Logo nos primeiros minutos, o Goiás pressionava a saída de bola do Oeste, tentando fazer com que a posse de bola do visitante não prevalecesse no duelo. Felipe Alves, goleiro do time visitante, entretanto, era um refúgio confiável para a saída de jogo do time de Itápolis.

A equipe do Serra Dourada, porém, não se escondeu do jogo. Buscou o ataque desde o primeiro minuto, obrigando o rubro-negro a se retrair na defesa. A primeira chegada, no entanto, foi do Oeste. Aos nove minutos, Francisco Alex arriscou de fora da área, fazendo a bola passar à direita do gol dos anfitriões. A resposta esmeraldina foi rápida. Aos 11, Léo Sena, pela direita, chutou com veneno no gol de Felipe Alves, assustanto os visitantes.

Aos poucos, a equipe do Oeste foi se soltando na partida. Avançando suas peças, tentava dificultar as ações do Goiás. A equipe da casa, porém, não se intimidou. Tinha maior posse de bola do que o adversário e buscava sempre uma brecha para chegar perto da grande área.

Aos 25 minutos, Rossi conseguiu bom espaço na entrada da grande área e chutou de biquinho, com habilidade. Felipe Alves se esticou para fazer a primeira grande defesa do jogo. A partir daí, o jogo alternou momentos entre as duas equipes. O Oeste passou a dominar a partida a partir dos 30 minutos, até chegar a uma boa chance com Léo Artur, que bateu colocado aos 34. A bola passou perigosamente perto do ângulo do gol de Renan.

Três minutos depois, porém, Rossi causou mais perigo. Driblou o primeiro marcador e bateu quase da pequena área. Felipe Alves operou milagre, no reflexo, para salvar o Oeste. Rossi estava em grande noite no primeiro tempo. Aos 40, o atacante recebeu grande passe de Thalles e bateu de primeiro de dentro da grande área, cruzado, vencendo o goleiro e abrindo o placar.

Displicente, Goiás permite ímpeto do Oeste e desperdiça chances

Para o segundo tempo, as duas equipes promoveram alterações. Wendel, volante que vinha dando boa proteção à zaga, teve de dar lugar à Ramires. Marquinhos entrou no lugar do apagado ponta Maurinho no Oeste.

Como não poderia deixar de ser, o Oeste se lançou nos primeiros minutos. Com os jogadores ocupando posições mais ofensivas, a equipe paulista prometia ir atrás da igualdade no placar, agora contando com sangue novo no ataque. O Goiás, por sua vez, amarrou o jogo o quanto pôde, deixando a marcação cerrada no meio de campo para anular qualquer investida dos visitantes.
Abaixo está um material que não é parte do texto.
Definition discontinuity_affects_registers (row : nat) : M bool :=
  let! bs := from_store (sv_payload_bytes store row) in
  match bs with
  | [] => ret true
  | _ =>
      charge_bytes bs ;!
      let! discontinuity := lift_result (decode_discontinuity_payload bs) in
      ret (negb (bool_decide (cr_domain (pd_evidence discontinuity) = MemoryAddresses)))
  end.

Definition apply_non_writes (state : RegisterSnapshotState) (observations : list RegisterObservationRow)
    (key : EventKey) : M RegisterSnapshotState :=
  fold_each (List.filter is_non_write observations) state (fun state o =>
    lift_result (apply_observation state o key false)).

Definition apply_writes (state : RegisterSnapshotState) (owner_row : nat) (key : EventKey)
    (observations : list RegisterObservationRow) : M RegisterSnapshotState :=
  fold_each (List.filter is_write observations) state (fun state o =>
    let! zero_extend := is_canonical_w_write owner_row o in
    lift_result (apply_observation state o key zero_extend)).

Definition apply_before (state : RegisterSnapshotState) (key : EventKey) (invalidates : bool)
    (observations : list RegisterObservationRow) : M RegisterSnapshotState :=
  apply_non_writes (mark_derived (if invalidates then invalidate key state else state)) observations key.

Definition apply_transition (state : RegisterSnapshotState) (event : ReplayEvent) (key : EventKey)
    (observations : list RegisterObservationRow) : M RegisterSnapshotState :=
  let! state := apply_non_writes
    (mark_derived (if re_invalidates event then invalidate key state else state)) observations key in
  apply_writes state (re_row event) key observations.

(** [&observations[event.observations_start..event.observations_end]] *)
Definition event_observations (event : ReplayEvent) : list RegisterObservationRow :=
  take (re_observations_end event - re_observations_start event)
    (drop (re_observations_start event) (sv_register_observation_rows store)).

Definition apply_stored_event (state : RegisterSnapshotState) (event : ReplayEvent) : M RegisterSnapshotState :=
  charge_work (delta_rows 1) ;!
  let! key := from_store (sv_event_key store (re_row event)) in
  let! key := lift_option key (state_invalid "invalidation event has no key") in
  apply_transition state event key (event_observations event).

(** ** Building *)

Definition append_build_event (scope : ScopeReplay) (event : ReplayEvent) (key : EventKey)
    (observations : list RegisterObservationRow) : M ScopeReplay :=
  let! events := state_push T_ReplayEvent (sp_events scope) event "state index" "register event index" in
  let! invalidations :=
    if re_invalidates event
    then state_push T_usize (sp_invalidations scope) (length (v_items events) - 1)%nat
           "state index" "register invalidation index"
    else ret (sp_invalidations scope) in
  let! state := apply_transition (sp_build_state scope) event key observations in
  let since := saturating_add usize_max (sp_since_checkpoint scope) 1 in
  if is_reliable_full_checkpoint observations || (since =? CHECKPOINT_EVENTS) then
    let! checkpoints := state_push T_ReplayCheckpoint (sp_checkpoints scope)
      (mkReplayCheckpoint (length (v_items events) - 1) (re_row event) state)
      "state index" "register checkpoint index" in
    ret (mkScopeReplay events invalidations checkpoints state 0 (sp_last_global_row scope))
  else
    ret (mkScopeReplay events invalidations (sp_checkpoints scope) state since (sp_last_global_row scope)).

(** [reserve_hash_map] *)
Definition reserve_scopes (len additional : Z) : M unit := fun s w =>
  if additional <=? saturating_sub (map_capacity RegisterScopes w) len then (Ok tt, s, w)
  else
    (let! required := lift_option (checked_add usize_max len additional)
       (state_hard_limit "register scope count overflows") in
     let! buckets := lift_option (hash_buckets required) (state_hard_limit "register scope buckets overflow") in
     let slack := saturating_sub (align_of T_scope_entry) 1 in
     let! bytes := lift_option
       (b0 ← checked_mul usize_max buckets (size_of T_scope_entry);
        b1 ← checked_add usize_max b0 slack;
        b2 ← checked_add usize_max b1 buckets;
        b3 ← checked_add usize_max b2 16;
        try_from u64_max b3)
       (state_hard_limit "register scope allocation overflows") in
     state_scope bytes slack (fun s w =>
       match map_grow RegisterScopes (len + additional) w with
       | (true, w') => (Ok tt, s, w')
       | (false, w') => (Err (state_hard_limit "register scope allocation failed"), s, w')
       end)) s w.

Definition register_kind (kind : EventKind) : bool :=
  match kind with
  | KInstruction | KRegisterCheckpoint | KRegisterDelta | KDiscontinuity => true
  | _ => false
  end.

(** [scopes] and [observation]. *)
Record BuildState := mkBuildState {
  bs_scopes : gmap ScopeKey ScopeReplay;
  bs_observation : nat
}.
Lemma descends_sorted l : descends l = false <-> Sorted le l.
Proof.
  induction l as [|x l IH]; [split; [constructor|done]|]. destruct l as [|y l].
  - split; [intros _; by repeat constructor|done].
  - change (descends (x :: y :: l)) with ((y <? x)%nat || descends (y :: l)). rewrite orb_false_iff, IH. split.
    + intros [Hx Hl]. constructor; [done|]. constructor. apply Nat.ltb_ge in Hx. done.
    + intros Hs. inversion_clear Hs as [|? ? Hl Hh]. inversion_clear Hh. split; [by apply Nat.ltb_ge|done].
Qed.

Lemma chunks_nonempty {X} k (xs c : list X) : (0 < k)%nat -> c ∈ chunks k xs -> c <> [].
Proof.
  intros Hk. unfold chunks. generalize (length xs). intros fuel. revert xs.
  induction fuel as [|fuel IH]; intros [|x xs]; cbn [chunks_go]; try by intros []%not_elem_of_nil.
  intros [->|Hc]%elem_of_cons; [|by eapply IH]. destruct k; [lia|]. done.
Qed.

Lemma increasing_NoDup (l : list nat) : StronglySorted lt l -> NoDup l.
Proof.
  induction 1 as [|x l _ IH Hall]; constructor; [|done]. intros Hin. rewrite Forall_forall in Hall.
  specialize (Hall x Hin). lia.
Qed.

(** A sorted list splits at a bound. *)
Lemma sorted_prefix {X} (f : X -> nat) (l : list X) t : StronglySorted lt (map f l) ->
  exists n, n <= length l /\ (forall i, i < n -> exists x, l !! i = Some x /\ f x < t)
    /\ (forall i x, n <= i -> l !! i = Some x -> t <= f x).
Proof.
  induction l as [|x l IH]; intros Hs; [exists 0; split_and!; [done|lia|done]|]. cbn [map] in Hs.
  inversion_clear Hs as [|? ? Hl Hall]. destruct (decide (f x < t)) as [Hx|Hx].
  - destruct (IH Hl) as (n & Hn & Hb & Ha). exists (S n). split_and!; [cbn; lia| |].
    + intros [|i] Hi; [by exists x|]. apply Hb. lia.
    + intros [|i] y Hi Hy; [lia|]. apply (Ha i y); [lia|done].
  - exists 0. split_and!; [lia|lia|]. intros [|i] y _ Hy; [injection Hy as <-; lia|].
    rewrite Forall_map, Forall_forall in Hall. specialize (Hall y (list_elem_of_lookup_2 l i y Hy)). lia.
Qed.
Aos poucos, o Goiás foi se retraindo. Talvez pelo desgaste físico, o Esmeraldino passou a dar espaço para o Oeste, que continuava buscando a brecha para o gol de empate. Logo na primeira grande chance do segundo tempo, aos 18 minutos, Léo Artur fez boa trama na entrada da área e, cara a cara com Renan, empatou o jogo no Serra Dourada, marcando pelo terceiro jogo consecutivo.

Após o gol, o Oeste continuou pressionando. Apertava a saída de bola do Goiás e tentava sempre as jogadas mais verticais. O time da casa, abalado pelo gol sofrido, não conseguia esboçar qualquer reação ao ímpeto rubro-negro. A falta de capricho no setor ofensivo do time de Fernando Diniz, porém, minava as chances de uma vitória do Oeste.

Já com Wágner e Jhon Cley em campo, o Goiás mudou sua postura na partida a partir dos 30 minutos. Se soltou e buscou mais o último terço do campo. A displicência parecia dominar o ataque de ambos os times. Somente aos 40, o Esmeraldino teve a grande chance da vitória. Wágner, que havia entrado no segundo tempo, recebeu grande bola na marca do pênalti e, cara a cara com Felipe Alves, viu o goleiro do time paulista fechar o ângulo e garantir o empate.